How Do Household Income and Race Contribute to the Number of Killings by Police

Karla Maldonado, Brady O’Keefe, and Jeriko Santos

March 23, 2017

This vignette is based on data collected for the fivethirtyeight story entitled “Where Police Have Killed Americans in 2015” by Ben Casselman available here

First, we load the required packages to reproduce the analysis.

library(fivethirtyeight)
library(ggplot2)
library(ggthemes)
library(dplyr)
library(knitr)
library(scales)
# Turn off scientific notation
options(scipen = 99)

Group the Mean Household Income by Race

The police_killings data frame features the names of 467 people killed by police in 2015. In addition to their names, the data frame also includes age, gender, demographic, and financial factors. In this analysis, we are mainly interested in the race and h_income variables. The race variable corresponds to the race of the victim while h_income corresponds to tract-level median household income.

We are interested in analyzing any trends that may appear within these variables. The article where this information is derived from gathered information from media coverage, reader submissions, and open-sourced efforts, because, as mentioned in the 538 article, official statistics have been shown to be very flawed. This information has shown itself to be more reliable than other sources.

police_killings <- police_killings %>% 
  na.omit() %>% 
  mutate(h_income = as.numeric(h_income)) %>% 
  mutate(urate = as.numeric(urate))

killings_income <- police_killings %>%
  na.omit() %>% 
  group_by(raceethnicity) %>%
  summarize(mean_h_income = mean(h_income)) %>% 
  mutate(mean_h_income = dollar(mean_h_income)) 
killings_income
raceethnicity mean_h_income
Asian/Pacific Islander $49,482.00
Black $42,722.94
Hispanic/Latino $42,352.61
Native American $29,803.00
White $50,060.03

Graph It!

Now that we have calculated the mean incomes for each race and the actual number of people killed in each race, we can plot it to give us a visual understanding of how each race was affected by police killings.

ggplot(data = police_killings,
      mapping = aes(x = raceethnicity)) +
  geom_bar(color = "red", fill = "navy") +
  labs(title = "Who is killed the most by police?",
       subtitle = "As measured by race of the victims.",
       caption = "Data from FiveThirtyEight") +
  theme(legend.position = "none",
        plot.title = element_text(face = "bold", size = 20),
        plot.subtitle = element_text(size = 12),
        plot.caption = element_text(hjust = 0, size = 10))

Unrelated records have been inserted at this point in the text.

Lemma sc_add_scalar a b : valid a → valid b → ∃ s, sc_add a b = Ok s ∧ is_scalar s (le_value a + le_value b).
Proof. intros [Ha _] [Hb _]. rewrite sc_add_ok by done. eexists. split; [done|]. apply reduced_is_scalar. Qed.
Lemma sc_sub_scalar a b : valid a → valid b → ∃ s, sc_sub a b = Ok s ∧ is_scalar s (le_value a - le_value b).
Proof. intros [Ha _] [Hb _]. rewrite sc_sub_ok by done. eexists. split; [done|]. apply reduced_is_scalar. Qed.
Lemma sc_mulsub_scalar a b c : valid a → valid b → valid c →
  ∃ s, sc_mulsub a b c = Ok s ∧ is_scalar s (le_value c - le_value a * le_value b).
Proof.
  intros [Ha _] [Hb _] [Hc _]. rewrite sc_mulsub_ok by done. eexists. split; [done|]. apply reduced_is_scalar.
Qed.
Lemma random_scalar_valid tmp : byte_string 64 tmp → ∃ s, random_scalar tmp = Ok s ∧ valid s.
Proof. intros Ht. unfold random_scalar. rewrite sc_reduce_ok by done. eexists. split; [done|]. apply reduced_valid. Qed.

Lemma valid_check s : valid s → sc_isvalid_vartime s = true.
Proof. intros [Hs Hv]. rewrite sc_isvalid_vartime_ok by done. by apply Z.ltb_lt. Qed.
Lemma check_valid s : byte_string 32 s → sc_isvalid_vartime s = true → valid s.
Proof. intros Hs Hv. rewrite sc_isvalid_vartime_ok in Hv by done. split; [done|]. by apply Z.ltb_lt. Qed.
Lemma assert_valid_ok s : valid s → assert_valid s = Ok ().
Proof. intros Hs. unfold assert_valid. by rewrite valid_check. Qed.
Lemma valid_zero : valid sc_0 ∧ le_value sc_0 = 0.
Proof. split; [|done]. split; [|done]. apply (bool_decide_unpack _). vm_compute. exact I. Qed.

(** A difference that is zero modulo the order. *)
Lemma sc_sub_zero a b : valid a → valid b → ∃ s, sc_sub a b = Ok s ∧ sc_iszero s = (le_value a =? le_value b).
Proof.
  intros Ha Hb. destruct (sc_sub_scalar a b Ha Hb) as (s & -> & [[Hs _] Hv]). exists s. split; [done|].
  destruct Hs as [Hs _]. rewrite sc_iszero_ok, Hv by done. destruct Ha as [[Ha _] Ha'], Hb as [[Hb _] Hb'].
  pose proof (le_value_bound a Ha). pose proof (le_value_bound b Hb). apply eq_true_iff_eq. rewrite !Z.eqb_eq.
  split; [|intros ->; by rewrite Z.sub_diag].
  intros Hm. apply Z.mod_divide in Hm as [k Hk]; [|pose proof order_bounds; lia].
  assert (k = 0) as -> by nia. lia.
Qed.

Lemma take_drop_sig c r : length c = 32%nat → sig_c (c ++ r) = c ∧ sig_r (c ++ r) = r.
Proof. intros Hc. unfold sig_c, sig_r. rewrite <- Hc. by rewrite take_app_length, drop_app_length. Qed.

Section laws.
Context `{Hlaws : CurveLaws}.
Context (cn_fast_hash : list Z → Hash).
Hypothesis hash_bytes : ∀ data, byte_string 32 (cn_fast_hash data).

Lemma hash_to_scalar_valid data : ∃ s, hash_to_scalar cn_fast_hash data = Ok s ∧ valid s.
Proof using hash_bytes.
  unfold hash_to_scalar. rewrite sc_reduce32_ok by done. eexists. split; [done|]. apply reduced_valid.
Qed.

(** ** Multiples *)

Definition in_subgroup (P : point) : Prop := pt_mul order P = pt_zero.

Lemma pt_mul_pt_zero a : pt_mul a pt_zero = pt_zero.
Proof. rewrite <- (pt_mul_zero pt_zero), <- pt_mul_times. by rewrite Z.mul_0_r, pt_mul_zero. Qed.

Lemma pt_add_zero_r P : pt_add P pt_zero = P.
Proof. by rewrite pt_add_comm, pt_add_zero. Qed.

Lemma pt_mul_mod a P : in_subgroup P → pt_mul (a mod order) P = pt_mul a P.
Proof.
  intros HP. rewrite (Z.div_mod a order) at 2 by (pose proof order_bounds; lia).
  rewrite Z.add_comm, (Z.mul_comm order), pt_mul_plus, pt_mul_times, HP. by rewrite pt_mul_pt_zero, pt_add_zero_r.
Qed.
(** ** Wallet.cpp: the keys *)

Record Keys := {
  m_view_public_key : PublicKey;
  m_view_secret_key : SecretKey;
  first_record : WalletRecord;
  m_wallet_records : gmap PublicKey WalletRecord;
  m_oldest_timestamp : Timestamp;
  m_tx_derivation_seed : Hash;
}.

Definition is_view_only (k : Keys) : bool := bool_decide (record_spend_secret_key (first_record k) = null_hash).

Definition at_least (ts : Timestamp) (r : WalletRecord) : WalletRecord :=
  if creation_timestamp r <? ts
  then {| record_spend_public_key := record_spend_public_key r;
          record_spend_secret_key := record_spend_secret_key r; creation_timestamp := ts |}
  else r.

Definition on_first_output_found (k : Keys) (ts : Timestamp) : Keys :=
  if (ts =? 0) || (ts <=? m_oldest_timestamp k) then k
  else {| m_view_public_key := m_view_public_key k; m_view_secret_key := m_view_secret_key k;
          first_record := at_least ts (first_record k); m_wallet_records := at_least ts <$> m_wallet_records k;
          m_oldest_timestamp := ts; m_tx_derivation_seed := m_tx_derivation_seed k |}.

Definition spend_keys_for_address (k : Keys) (address : AccountPublicAddress) : option AccountKeys :=
  r ← m_wallet_records k !! spend_public_key address;
  if negb (bool_decide (m_view_public_key k = view_public_key address)) ||
     negb (bool_decide (record_spend_public_key r = spend_public_key address)) ||
     bool_decide (record_spend_secret_key r = null_hash) then None
  else Some {| Builder.address := address; spend_secret_key := record_spend_secret_key r;
               view_secret_key := m_view_secret_key k |}.

Definition get_only_record (k : Keys) (records : gmap PublicKey WalletRecord) (addr : AccountPublicAddress) :
    option (gmap PublicKey WalletRecord) :=
  r ← m_wallet_records k !! spend_public_key addr;
  if negb (bool_decide (record_spend_public_key r = spend_public_key addr)) ||
     negb (bool_decide (m_view_public_key k = view_public_key addr)) then None
  else Some (if bool_decide (is_Some (records !! spend_public_key addr)) then records
             else <[spend_public_key addr := r]> records).
Lemma finish_found ours locked ts key amount :
  (transfers_found key amount (ours_of (finish_transfers ours locked ts)) ≤
   if ours then transfers_found key amount (map_to_list ts).*2 else 0)%nat.
Proof.
  unfold finish_transfers.
  rewrite <- (transfers_found_perm key amount _ _ (fmap_Permutation snd _ _ (merge_sort_Permutation entry_le (map_to_list ts)))).
  fold (map_entries ts). induction (map_entries ts) as [|[a t] l IH]; [by destruct ours|].
  cbn [omap list_omap fmap list_fmap snd]. unfold transfers_found at 2. rewrite fmap_cons, sum_list_cons.
  fold (transfers_found key amount l.*2).
  destruct (_ =? 0); [by destruct ours; lia|]. unfold ours_of in *. destruct ours.
  - rewrite filter_cons_True by done. unfold transfers_found at 1. rewrite fmap_cons, sum_list_cons. cbn [tr_outputs].
    fold (transfers_found key amount (filter (λ t0, tr_ours t0 = true) (omap
      (λ e, if tr_amount e.2 =? 0 then None
            else Some {| tr_address := tr_address e.2; tr_amount := tr_amount e.2; tr_ours := true;
                         tr_locked := locked; tr_outputs := tr_outputs e.2 |}) l))). lia.
  - by rewrite filter_cons_False.
Qed.

Lemma parse_found ptx its un b key amount :
  parse_raw_transaction currency cn_fast_hash load_history m pwtx tid global_indices block_height =
    Ok (ptx, its, un, b) →
  (transfers_found key amount (ours_of (t_transfers ptx)) ≤ makes key amount (pw_tx pwtx))%nat.
Proof.
  unfold parse_raw_transaction. intros Hp. destruct (_ || _).
  { injection Hp as <- <- <- <-. cbn. lia. }
  inv_ok Hp. apply (parse_outputs_found _ _ _ _ _ key amount) in Ha. injection Hp as <- _ _ _. cbn [t_transfers].
  unfold ours_of. rewrite filter_app, transfers_found_app.
  set (locked := negb _).
  pose proof (finish_found false locked (p_transfers_others a) key amount) as H1.
  pose proof (finish_found true locked (p_transfers_ours a) key amount) as H2. unfold ours_of in H1, H2.
  unfold ours_found at 2 in Ha. cbn [p_transfers_ours] in Ha. rewrite map_to_list_empty in Ha. cbn in Ha.
  unfold makes, ours_found in *. lia.
Qed.

(** ** A transaction enters the pool *)

Lemma pool_add_output d o key amount :
  unspent_count key amount (m_unspents (Delta.add_incoming_output d o).1) =
    (unspent_count key amount (m_unspents d) + found_is key amount o)%nat.
Proof.
  unfold unspent_count, found_is. cbn. destruct (decide (o_public_key o = key)) as [->|Hne].
  - rewrite lookup_insert_eq. cbn [default from_option id]. rewrite fmap_app.
    assert (∀ l k, sum_list (l ++ k) = (sum_list l + sum_list k)%nat) as ->.
    { intros l k. induction l as [|n l IH]; [done|]. cbn [app]. rewrite !sum_list_cons, IH. lia. }
    rewrite fmap_cons, sum_list_cons. unfold amount_is at 2. cbn.
    destruct (decide (o_amount o = amount)), (decide (_ ∧ _)); naive_solver lia.
  - rewrite lookup_insert_ne by done. rewrite (decide_False (P := _ ∧ _)) by naive_solver. lia.
Qed.

(** The pool after outputs were added, before their transaction is. *)
Definition added (d d' : DeltaState) (f : PublicKey → Amount → nat) : Prop :=
  m_used_keyimages d' = m_used_keyimages d ∧ m_transactions d' = m_transactions d ∧
  (no_empty (m_unspents d) → no_empty (m_unspents d')) ∧
  ∀ key amount, unspent_count key amount (m_unspents d') = (unspent_count key amount (m_unspents d) + f key amount)%nat.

Based on the graph this produced, it shows that the two races killed most by police are white and black, but white is killed at a much higher number than any of the other races. (It’s important to note that whites make up the vast majority of the population as well though so a more complete analysis would adjust for this fact.)

With some of the victims in this data set, their race/ethnicity is not identified. When this is the case, we use the na.omit function to remove any rows with missing values in any variable as seen above in the cleaning up of the police_killings data frame. This data set shows us that there were 236 people killed by police in 2016 that were white, and the closest number of killings by race was 135 with black. Media tends to shape the picture to show that police target certain races, usually minorities, but this data shows just the opposite.

ggplot(data = police_killings,
       mapping = aes(x = raceethnicity, y = h_income)) +
  geom_boxplot() +
  labs(title = "Mean Household Income by Race",
       caption = "Data from FiveThirtyEight") +
  theme(legend.position = "none", 
        plot.title = element_text(face = "bold", size = 20),
        plot.subtitle = element_text(size = 12),
        plot.caption = element_text(hjust = 0, size = 10))

Based on the plot, on average whites have a higher tract-level household income than the other races and ethnicities while the Native American populations have the lowest household income overall as well as the least amount of police killings. The two races that have the most outliers are whites and blacks. This plot also shows the socioeconomic disparities between the different races.

ggplot(data = police_killings,
       mapping = aes(x = raceethnicity, y = urate)) +
  geom_boxplot() +
  labs(title = "Unemployment Rate by Race",
       caption = "Data from FiveThirtyEight") +
  theme(legend.position = "none", 
        plot.title = element_text(face = "bold", size = 20),
        plot.subtitle = element_text(size = 12),
        plot.caption = element_text(hjust = 0, size = 10))

Based on this plot, minorities seem to have the largest rate of unemployment compared to whites. However, whites do have the highest amount of outliers. At the same time, blacks have the outliers that are much higher than the other races.

ggplot(data = police_killings, mapping = aes(x = armed)) + 
  geom_bar(aes(fill = raceethnicity)) + 
  theme_fivethirtyeight() + 
  coord_flip() +
  labs(title = "Were the victims armed?",
       caption = "Data from FiveThirtyEight") +
  theme(legend.position = "bottom",
        legend.text=element_text(size = 8),
        plot.title = element_text(face = "bold", size = 20),
        plot.subtitle = element_text(size = 12),
        plot.caption = element_text(hjust = 0, size = 10))

With this final plot, we also looked at whether or not each person was armed or not, and what they were armed with. The data stays consistent as it shows that the majority of the victims were armed, with very few actually being unarmed. Most of the victims were armed with a firearm, and many of those were white and black. At the same time, many of the victims who were unarmed were also black or white.